▶ [Task brief]:
Begin at the first line below and copy each line exactly, ending with the line where "assert (forall x" appears.

++++++++++

(* ===== verification/TakeSample.v ===== *)
(** * A take in which the theorems' hypotheses hold *)
From S2P Require Import Prelude Json Control Number ReceiptFields.
From S2P Require OperationReceipt RecordImpact Stills Monitor.
From S2P Require Import TakeStop TakeStopSafety.

(** Rendering and parsing do not matter here. *)
#[export] Instance sample_floats : F64Library := {
  f64_format := {| f64_display _ := "1"%string; f64_lower_exp _ := "1e0"%string |};
  f64_parse _ := None;
  f64_log10 f := f;
  f64_scientific _ _ := ("1"%string, 0)
}.

(** ** Six pictures, one of them a flash *)

Module StillSample.
Import Stills.
Definition base : list Z := [10; 20; 30].
Definition picture (at_ : Z) (l : list Z) : Frame := {| fr_at := f64_of_Z at_; luma := l |}.
Definition frames : list Frame :=
  [picture 0 base; picture 1 [12; 18; 30]; picture 2 [255; 255; 255]; picture 3 base; picture 4 [10; 21; 33];
   picture 5 base].
End StillSample.

Lemma calm_sample : Stills.calm StillSample.base StillSample.frames.
Proof.
  assert (forall x y z, Stills.near [10; 20; 30] [x; y; z] <-> Z.abs (10 - x) <= 6 /\ Z.abs (20 - y) <= 6 /\ Z.abs (30 - z) <= 6) as Hn.
  { intros x y z. unfold Stills.near. rewrite !Forall2_cons. intuition constructor. }
  intros [|[|[|[|i]]]] f g h Hf Hg Hh; [..|by destruct i as [|[|i]]]; simpl in *; simplify_eq.
  all: unfold Stills.two_of, StillSample.picture, StillSample.base; cbn [Stills.luma]; rewrite !Hn; lia.
Qed.

Lemma still_picture_found_witness :
  Stills.still_since (Stills.pushes StillSample.frames (Stills.tracker_new (f64_of_Z 3))) = Some (f64_of_Z 0).
Proof.
  etransitivity.
  - apply (Stills.still_picture_found (f64_of_Z 3) StillSample.base StillSample.frames
      (StillSample.picture 0 StillSample.base) (StillSample.picture 5 StillSample.base));
      [discriminate|repeat constructor|exact calm_sample|simpl; lia|reflexivity|reflexivity].
  - vm_compute. reflexivity.
Defined.

(** ** A take that is switched to another scene and then stopped *)

Module MonitorSample.
Import Monitor.
Definition ops : list op :=
  [LoadProgramScene (object_of [("sceneName", str "Main")]); CompleteSetup 0 true; BeginSample Picture].
Definition switch : Value := object_of [("sceneName", str "Other")].
Definition fresh : World := start 0 0 "2026-01-01T00:00:00.000Z" default_options.
Definition ticket : SampleTicket := {| t_owner := 0; t_history := 0; t_active := 0; t_kind := Picture |}.
Definition stop : list op := [DropTicket 0; BeginStop 5000; FinishCleanup].
End MonitorSample.

Lemma retired_picture_is_ignored_witness :
  fst (Monitor.finish_sample MonitorSample.ticket 1000 (Monitor.ObsPicture [0; 0])
    (Monitor.core (Monitor.step (Monitor.OnEvent 900 "CurrentProgramSceneChanged" MonitorSample.switch)
                     (Monitor.play MonitorSample.ops MonitorSample.fresh)))) = false.
Proof.
  assert (Monitor.tickets (Monitor.play MonitorSample.ops MonitorSample.fresh) !! 0%nat = Some MonitorSample.ticket)
    as H1 by (vm_compute; reflexivity).
  assert (Monitor.listening (Monitor.core (Monitor.play MonitorSample.ops MonitorSample.fresh)) = true)
    as H2 by (vm_compute; reflexivity).
  exact (f_equal fst (Monitor.retired_picture_is_ignored 0 0 "2026-01-01T00:00:00.000Z" Monitor.default_options
    MonitorSample.ops 0 MonitorSample.ticket 900 "CurrentProgramSceneChanged" MonitorSample.switch []
    H1 eq_refl H2 (or_introl eq_refl) 1000 (Monitor.ObsPicture [0; 0]))).
Defined.

Lemma stopped_monitor_is_final_witness :
  Monitor.now (Monitor.core (Monitor.play [Monitor.Mark 9000 "late"]
    (Monitor.play (MonitorSample.ops ++ MonitorSample.stop) MonitorSample.fresh))) 99999
  = Monitor.now (Monitor.core (Monitor.play (MonitorSample.ops ++ MonitorSample.stop) MonitorSample.fresh)) 9000.
Proof.
  apply (Monitor.stopped_monitor_is_final 0 0 "2026-01-01T00:00:00.000Z" Monitor.default_options
    (MonitorSample.ops ++ MonitorSample.stop) [Monitor.Mark 9000 "late"]).
  vm_compute. discriminate.
Defined.

Example stopped_at_five_seconds :
  Monitor.now (Monitor.core (Monitor.play (MonitorSample.ops ++ MonitorSample.stop) MonitorSample.fresh)) 99999
  = f64_of_Z 5.
Proof. vm_compute. reflexivity. Qed.

(** ** A stop that is rejected once, and then confirmed *)

(** A store that keeps every record it is given *)
#[export] Instance sample_writer : Writer (list OperationReceipt.OperationReceipt) := {
  w_prepare id kind generation utc take s :=
    let r := {| OperationReceipt.version := 1; OperationReceipt.operation_id := id; OperationReceipt.kind := kind;
                OperationReceipt.endpoint_hash := "e"; OperationReceipt.collection_hash := None;
                OperationReceipt.scene_uuid := None; OperationReceipt.stage_id := None; OperationReceipt.take_id := take;
                OperationReceipt.generation := generation; OperationReceipt.created_at := utc;
                OperationReceipt.updated_at := utc; OperationReceipt.phase := OperationReceipt.Prepared;
                OperationReceipt.request_dispatched := Some false; OperationReceipt.request_accepted := None;
                OperationReceipt.postcondition_observed := false;
                OperationReceipt.rendered_composition := "unverified" |} in
    (Ok r, s ++ [r]);
  w_update r u utc s := let r' := OperationReceipt.updated_record r u utc in (Ok r', s ++ [r'])
}.

#[export] Instance sample_writer_laws : WriterLaws (list OperationReceipt.OperationReceipt).
Proof.
  split.
  - intros id kind generation utc take s r s' [= <- _]. done.
  - by intros r u utc s r' s' [= <- _].
Qed.

Module StopSample.
Definition Store : Type := list OperationReceipt.OperationReceipt.

Definition somebody : Policy :=
  {| p_caller := "somebody"; p_confirmation_enabled := false; p_can_elicit := false; p_input_responses := None |}.

(** What [RecordImpactOwner::bind] makes for connection 7 *)
Definition bound : RecordImpact.Inner :=
  {| RecordImpact.token := 7;
     RecordImpact.state := {| RecordImpact.alive := true; RecordImpact.terminal := None; RecordImpact.last_id := 0;
                              RecordImpact.pending := None; RecordImpact.revoked_through := 0;
                              RecordImpact.reason := RecordImpact.ExternalEffect; RecordImpact.revision := 0 |};
     RecordImpact.session_closed := false; RecordImpact.poisoned := false; RecordImpact.owned := true;
     RecordImpact.changed := 0 |}.

Definition empty : World Store :=
  {| registry := bound; borrowed := false; store := []; control := Control.default_domain; takes := [];
     current := None; starting := None; completed := None; closing := false; closed := false; instant := 0;
     epoch_ms := 1000; utc := "2026-01-01T00:00:00.000Z"; next_identity := 0; tasks := []; log := [] |}.

Definition recording : Take :=
  {| impact := 0; blocked_impact := None; id := "take"; expect_silent := false; lock := true; policy := somebody;
     local := false; monitor := Monitor.start 0 1000 "2026-01-01T00:00:00.000Z" Monitor.default_options;
     continuity := {| c_started := true; c_stopped := false; c_lost := None; c_path := None |};
     start_operation := None; stop_operation := None; receipt_unavailable := false; stop_uncertain := false;
     stop_running := false; stop_result := None; last_stop := None; chapter_notes := []; lease_holder := None;
     deadline := None; deadline_fired := false; setup_pending := true; monitor_stop_running := false;
     monitor_summary := None; next_stats := None; next_picture := None; program := None |}.

(** A stop up to its guard, by task [k] *)
Definition asked (k : nat) : list (Input (S := Store)) :=
  [Spawn 0 somebody; Poll k false; StatusAnswer k (Some true)].

Definition stopped : Value :=
  object_of [("outputPath", str "/takes/a.mkv"); ("outputState", str "OBS_WEBSOCKET_OUTPUT_STOPPED")].

Definition rejected : list (Input (S := Store)) :=
  [Start recording; SetupDone 0 None] ++ asked 0 ++ [GuardRuns 0; DispatchReturns 0 (WasRejectedBy "not now")].

Definition confirmed : list (Input (S := Store)) :=
  rejected ++ asked 1
  ++ [GuardRuns 1; DispatchReturns 1 OkAccepted; Observe true "RecordStateChanged" stopped; Poll 1 false;
      StatusAnswer 1 (Some false); StatsAnswer 1 None; Poll 1 false; ObserversJoined 1 (Ok tt)].

Definition identity (n : nat) : string := "00000000-0000-4000-8000-000000000000".
Definition play (inputs : list (Input (S := Store))) : World Store := run 7 identity 5000000000 0 0 inputs empty.

Lemma played inputs : Forall allowed inputs -> reached 7 identity 5000000000 0 0 (play inputs).
Proof. intros H. apply run_reached; [by constructor|done]. Qed.

Lemma fresh_recording : allowed (S := Store) (Start recording).
Proof. repeat split. by eexists _, _, _, _. Qed.
End StopSample.

Lemma stop_never_replayed_witness : In (WasRejected 0) [WasRejected 0].
Proof.
  assert (Forall (allowed (S := StopSample.Store)) StopSample.confirmed) as H
    by (repeat constructor; apply StopSample.fresh_recording).
  assert (log (StopSample.play StopSample.confirmed) = [] ++ [Sent 0] ++ [WasRejected 0] ++ [Sent 0] ++ [])
    as E by (vm_compute; reflexivity).
  exact (stop_never_replayed 7 StopSample.identity 5000000000 0 0 _ 0 [] [WasRejected 0] [] (StopSample.played _ H) E).
Defined.

Lemma stop_sent_under_authority_witness :
  exists t, tasks (StopSample.play (StopSample.rejected ++ StopSample.asked 1)) !! 1%nat = Some t
            /\ authority 0 (by_policy t) (StopSample.play (StopSample.rejected ++ StopSample.asked 1)).
Proof.
  assert (Forall (allowed (S := StopSample.Store)) (StopSample.rejected ++ StopSample.asked 1)) as H
    by (repeat constructor; apply StopSample.fresh_recording).
  assert (log (step 7 StopSample.identity 5000000000 0 0 (GuardRuns 1)
                 (StopSample.play (StopSample.rejected ++ StopSample.asked 1)))
          = log (StopSample.play (StopSample.rejected ++ StopSample.asked 1)) ++ [Sent 0]) as E by (vm_compute; reflexivity).
  destruct (stop_sent_under_authority 7 StopSample.identity 5000000000 0 0 _ (GuardRuns 1) 0 (StopSample.played _ H) E)
    as (k & t & tk & r & Hk & _ & Hp & A & _).
  exists t. split; [|exact A]. destruct k as [|[|k]]; [|exact Hk|].
  - assert (option_map pc (tasks (StopSample.play (StopSample.rejected ++ StopSample.asked 1)) !! 0%nat)
            = Some (Sending false)) as C by (rewrite Hk; simpl; by rewrite Hp). vm_compute in C. discriminate.
  - assert (option_map pc (tasks (StopSample.play (StopSample.rejected ++ StopSample.asked 1)) !! (Datatypes.S (Datatypes.S k)))
            = Some (Sending false)) as C by (rewrite Hk; simpl; by rewrite Hp). vm_compute in C. discriminate.
Defined.

Lemma confirmed_stop_is_true_witness : "/takes/a.mkv"%string <> EmptyString.
Proof.
  assert (Forall (allowed (S := StopSample.Store)) StopSample.confirmed) as H
    by (repeat constructor; apply StopSample.fresh_recording).
  destruct (tasks (StopSample.play StopSample.confirmed) !! 1%nat) as [t|] eqn:Ht; [|vm_compute in Ht; discriminate].
  assert (option_map pc (tasks (StopSample.play StopSample.confirmed) !! 1%nat)
          = Some (Done (Confirmed "/takes/a.mkv" true (Some (StopSample.identity 0))))) as E by (vm_compute; reflexivity).
  rewrite Ht in E. injection E as E.
  destruct (confirmed_stop_is_true 7 StopSample.identity 5000000000 0 0 _ 1 t _ _ _ (StopSample.played _ H) Ht E)
    as (tk & _ & _ & _ & P & _). exact P.
Defined.

Lemma stop_never_panics_witness :
  exists t, tasks (StopSample.play StopSample.confirmed) !! 1%nat = Some t /\ pc t <> Panicked.
Proof.
  assert (Forall (allowed (S := StopSample.Store)) StopSample.confirmed) as H
    by (repeat constructor; apply StopSample.fresh_recording).
  destruct (tasks (StopSample.play StopSample.confirmed) !! 1%nat) as [t|] eqn:Ht; [|vm_compute in Ht; discriminate].
  exists t. split; [reflexivity|].
  exact (proj1 (stop_never_panics 7 StopSample.identity 5000000000 0 0 _ 1 t (StopSample.played _ H) Ht)).
Defined.

(** A stop that OBS rejected leaves a receipt that says it was sent and not accepted; the next
    attempt dispatches the same receipt.  If that attempt is refused before it is sent, the
    receipt cannot be retired, and from then on no stop of the take sends a request any more,
    although none is outstanding. *)
Lemma rejection_then_refusal_locks_the_take :
  let w := StopSample.play (StopSample.rejected ++ StopSample.asked 1
             ++ [DispatchReturns 1 (BeforeDispatch "Control is held")] ++ StopSample.asked 2) in
  outstanding 0 (log w) = Some false /\ stop_uncertain <$> (takes w !! 0%nat) = Some true
  /\ (pc <$> (tasks w !! 2%nat))
     = Some (Done (Uncertain Continuous
         "A prior stop dispatch is unresolved; only observation can reconcile it, and no stop request was replayed"
         (Some (StopSample.identity 0)) false)).
Proof. vm_compute. done. Qed.

(** The caller of a start with a chapter claims control after the chapter was marked.  A stop
    that was confirmed meanwhile has nothing to release, and the lease outlives the take. *)
Lemma lease_outlives_the_take :
  let w := StopSample.play (StopSample.confirmed ++ [Report 0; Spawn 0 StopSample.somebody; Poll 2 false]) in
  current w = None /\ (Control.holder <$> Control.lease (control w)) = Some "somebody"%string
  /\ (pc <$> (tasks w !! 2%nat))
     = Some (Done (Confirmed "/takes/a.mkv" true (Some (StopSample.identity 0)))).
Proof. vm_compute. done. Qed.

++++++++++

▶ [Output of the exercise]:
(* ===== verification/TakeSample.v ===== *)
(** * A take in which the theorems' hypotheses hold *)
From S2P Require Import Prelude Json Control Number ReceiptFields.
From S2P Require OperationReceipt RecordImpact Stills Monitor.
From S2P Require Import TakeStop TakeStopSafety.

(** Rendering and parsing do not matter here. *)
#[export] Instance sample_floats : F64Library := {
  f64_format := {| f64_display _ := "1"%string; f64_lower_exp _ := "1e0"%string |};
  f64_parse _ := None;
  f64_log10 f := f;
  f64_scientific _ _ := ("1"%string, 0)
}.

(** ** Six pictures, one of them a flash *)

Module StillSample.
Import Stills.
Definition base : list Z := [10; 20; 30].
Definition picture (at_ : Z) (l : list Z) : Frame := {| fr_at := f64_of_Z at_; luma := l |}.
Definition frames : list Frame :=
  [picture 0 base; picture 1 [12; 18; 30]; picture 2 [255; 255; 255]; picture 3 base; picture 4 [10; 21; 33];
   picture 5 base].
End StillSample.

Lemma calm_sample : Stills.calm StillSample.base StillSample.frames.
Proof.
  assert (forall x y z, Stills.near [10; 20; 30] [x; y; z] <-> Z.abs (10 - x) <= 6 /\ Z.abs (20 - y) <= 6 /\ Z.abs (30 - z) <= 6) as Hn.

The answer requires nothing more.